### Task item
Reproduce the entries below exactly, but only from the line containing "Lemma keeps_dequeue_loop kind" to the line containing "assert (Hl : L", inclusive.

-- Listed entries follows --

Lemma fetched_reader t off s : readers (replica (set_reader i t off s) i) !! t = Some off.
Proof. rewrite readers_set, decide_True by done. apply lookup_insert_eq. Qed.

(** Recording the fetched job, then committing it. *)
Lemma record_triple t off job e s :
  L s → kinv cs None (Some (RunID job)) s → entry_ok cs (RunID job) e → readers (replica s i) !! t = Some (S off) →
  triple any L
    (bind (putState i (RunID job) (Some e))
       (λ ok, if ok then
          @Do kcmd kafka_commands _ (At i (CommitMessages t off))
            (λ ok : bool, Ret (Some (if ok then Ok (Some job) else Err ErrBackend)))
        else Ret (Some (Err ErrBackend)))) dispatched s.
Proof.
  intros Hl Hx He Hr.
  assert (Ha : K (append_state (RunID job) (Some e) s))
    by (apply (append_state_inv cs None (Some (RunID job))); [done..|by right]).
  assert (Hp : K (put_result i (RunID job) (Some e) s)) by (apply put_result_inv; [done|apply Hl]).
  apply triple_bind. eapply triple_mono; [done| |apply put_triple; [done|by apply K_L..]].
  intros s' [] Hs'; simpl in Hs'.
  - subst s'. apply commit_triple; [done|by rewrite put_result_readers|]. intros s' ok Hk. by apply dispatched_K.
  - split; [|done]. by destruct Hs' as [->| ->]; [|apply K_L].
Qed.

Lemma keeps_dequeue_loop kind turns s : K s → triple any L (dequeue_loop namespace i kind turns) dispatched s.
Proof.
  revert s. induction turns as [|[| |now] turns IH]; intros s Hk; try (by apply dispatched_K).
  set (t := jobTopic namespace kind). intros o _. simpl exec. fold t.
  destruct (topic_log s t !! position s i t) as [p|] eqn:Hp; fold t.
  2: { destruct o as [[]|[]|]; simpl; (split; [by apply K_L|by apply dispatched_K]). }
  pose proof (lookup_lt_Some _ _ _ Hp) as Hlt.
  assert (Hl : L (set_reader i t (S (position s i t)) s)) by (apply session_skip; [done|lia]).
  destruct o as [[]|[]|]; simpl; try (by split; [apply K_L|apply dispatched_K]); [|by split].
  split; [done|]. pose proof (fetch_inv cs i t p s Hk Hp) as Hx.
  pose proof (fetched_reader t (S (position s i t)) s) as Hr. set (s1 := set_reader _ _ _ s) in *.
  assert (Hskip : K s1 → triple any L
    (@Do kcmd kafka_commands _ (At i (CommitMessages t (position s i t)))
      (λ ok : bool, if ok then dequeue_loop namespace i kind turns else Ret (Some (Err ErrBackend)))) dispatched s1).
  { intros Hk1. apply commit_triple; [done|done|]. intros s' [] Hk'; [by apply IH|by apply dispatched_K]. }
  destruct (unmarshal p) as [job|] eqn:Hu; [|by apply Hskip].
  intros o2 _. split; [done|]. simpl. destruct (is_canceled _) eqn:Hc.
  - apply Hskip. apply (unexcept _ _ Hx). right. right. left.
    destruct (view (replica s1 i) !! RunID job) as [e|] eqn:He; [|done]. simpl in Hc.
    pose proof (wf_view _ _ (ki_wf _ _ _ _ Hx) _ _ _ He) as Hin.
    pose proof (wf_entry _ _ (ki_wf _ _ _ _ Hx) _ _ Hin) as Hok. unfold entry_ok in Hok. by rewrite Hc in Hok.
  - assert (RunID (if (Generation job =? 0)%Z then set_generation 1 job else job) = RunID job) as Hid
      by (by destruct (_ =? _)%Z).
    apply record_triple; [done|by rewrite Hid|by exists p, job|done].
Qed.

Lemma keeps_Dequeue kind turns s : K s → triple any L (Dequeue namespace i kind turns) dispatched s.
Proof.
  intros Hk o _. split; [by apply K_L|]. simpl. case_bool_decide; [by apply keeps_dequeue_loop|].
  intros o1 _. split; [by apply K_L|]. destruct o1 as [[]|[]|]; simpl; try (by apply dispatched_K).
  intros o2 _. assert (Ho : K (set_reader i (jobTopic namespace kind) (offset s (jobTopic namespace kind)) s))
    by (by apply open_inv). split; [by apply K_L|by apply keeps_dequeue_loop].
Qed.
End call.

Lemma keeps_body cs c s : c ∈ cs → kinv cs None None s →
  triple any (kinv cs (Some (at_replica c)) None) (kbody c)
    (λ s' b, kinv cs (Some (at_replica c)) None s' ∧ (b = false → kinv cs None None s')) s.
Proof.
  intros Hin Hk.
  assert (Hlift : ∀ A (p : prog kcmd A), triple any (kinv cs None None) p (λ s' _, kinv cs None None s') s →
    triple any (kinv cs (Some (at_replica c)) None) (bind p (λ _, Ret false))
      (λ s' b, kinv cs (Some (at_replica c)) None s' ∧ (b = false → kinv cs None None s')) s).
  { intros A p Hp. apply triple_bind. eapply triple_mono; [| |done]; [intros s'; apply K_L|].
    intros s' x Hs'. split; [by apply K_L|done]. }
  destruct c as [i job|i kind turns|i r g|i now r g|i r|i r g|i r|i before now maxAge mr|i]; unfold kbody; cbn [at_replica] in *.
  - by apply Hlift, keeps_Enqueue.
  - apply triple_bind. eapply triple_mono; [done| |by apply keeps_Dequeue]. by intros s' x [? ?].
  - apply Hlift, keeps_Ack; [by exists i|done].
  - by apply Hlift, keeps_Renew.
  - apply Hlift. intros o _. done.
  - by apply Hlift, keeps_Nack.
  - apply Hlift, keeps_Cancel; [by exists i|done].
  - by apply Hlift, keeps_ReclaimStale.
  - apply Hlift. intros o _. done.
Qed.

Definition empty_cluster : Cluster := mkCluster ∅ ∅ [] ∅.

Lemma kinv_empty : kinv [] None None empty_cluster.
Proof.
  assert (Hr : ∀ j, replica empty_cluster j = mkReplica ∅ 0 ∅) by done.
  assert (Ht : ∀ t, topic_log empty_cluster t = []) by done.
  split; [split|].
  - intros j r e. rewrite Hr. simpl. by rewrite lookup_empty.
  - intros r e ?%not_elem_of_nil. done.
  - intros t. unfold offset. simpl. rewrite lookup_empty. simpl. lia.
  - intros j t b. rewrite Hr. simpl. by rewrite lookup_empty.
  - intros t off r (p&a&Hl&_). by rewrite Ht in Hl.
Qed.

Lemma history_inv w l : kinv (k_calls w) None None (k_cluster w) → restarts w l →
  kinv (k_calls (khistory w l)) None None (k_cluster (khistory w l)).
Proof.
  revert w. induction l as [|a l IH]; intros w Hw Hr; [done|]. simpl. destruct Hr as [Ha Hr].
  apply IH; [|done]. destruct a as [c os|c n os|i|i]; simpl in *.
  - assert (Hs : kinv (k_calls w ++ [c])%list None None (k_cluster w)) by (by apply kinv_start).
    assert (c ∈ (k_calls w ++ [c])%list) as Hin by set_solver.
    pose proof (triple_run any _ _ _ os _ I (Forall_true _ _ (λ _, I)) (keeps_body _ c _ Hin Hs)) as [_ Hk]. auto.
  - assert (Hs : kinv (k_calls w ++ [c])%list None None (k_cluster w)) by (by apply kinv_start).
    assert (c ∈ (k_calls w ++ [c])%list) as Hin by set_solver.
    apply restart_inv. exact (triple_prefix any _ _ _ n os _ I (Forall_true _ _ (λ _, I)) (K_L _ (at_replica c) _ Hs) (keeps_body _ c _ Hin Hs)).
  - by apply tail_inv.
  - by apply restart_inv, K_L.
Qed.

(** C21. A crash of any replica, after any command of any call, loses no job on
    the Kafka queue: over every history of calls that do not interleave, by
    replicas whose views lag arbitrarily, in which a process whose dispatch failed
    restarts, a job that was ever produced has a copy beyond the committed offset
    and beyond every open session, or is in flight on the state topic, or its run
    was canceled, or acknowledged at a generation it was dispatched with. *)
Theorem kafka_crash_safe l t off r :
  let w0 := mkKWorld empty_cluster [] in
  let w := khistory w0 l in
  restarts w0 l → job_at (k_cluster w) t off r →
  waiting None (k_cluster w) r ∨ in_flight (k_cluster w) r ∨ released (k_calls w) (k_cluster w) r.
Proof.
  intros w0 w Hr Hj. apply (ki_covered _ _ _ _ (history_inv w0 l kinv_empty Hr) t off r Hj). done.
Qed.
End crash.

-- Listed entries concluded --

### Response area
Lemma keeps_dequeue_loop kind turns s : K s → triple any L (dequeue_loop namespace i kind turns) dispatched s.
Proof.
  revert s. induction turns as [|[| |now] turns IH]; intros s Hk; try (by apply dispatched_K).
  set (t := jobTopic namespace kind). intros o _. simpl exec. fold t.
  destruct (topic_log s t !! position s i t) as [p|] eqn:Hp; fold t.
  2: { destruct o as [[]|[]|]; simpl; (split; [by apply K_L|by apply dispatched_K]). }
  pose proof (lookup_lt_Some _ _ _ Hp) as Hlt.
  assert (Hl : L (set_reader i t (S (position s i t)) s)) by (apply session_skip; [done|lia]).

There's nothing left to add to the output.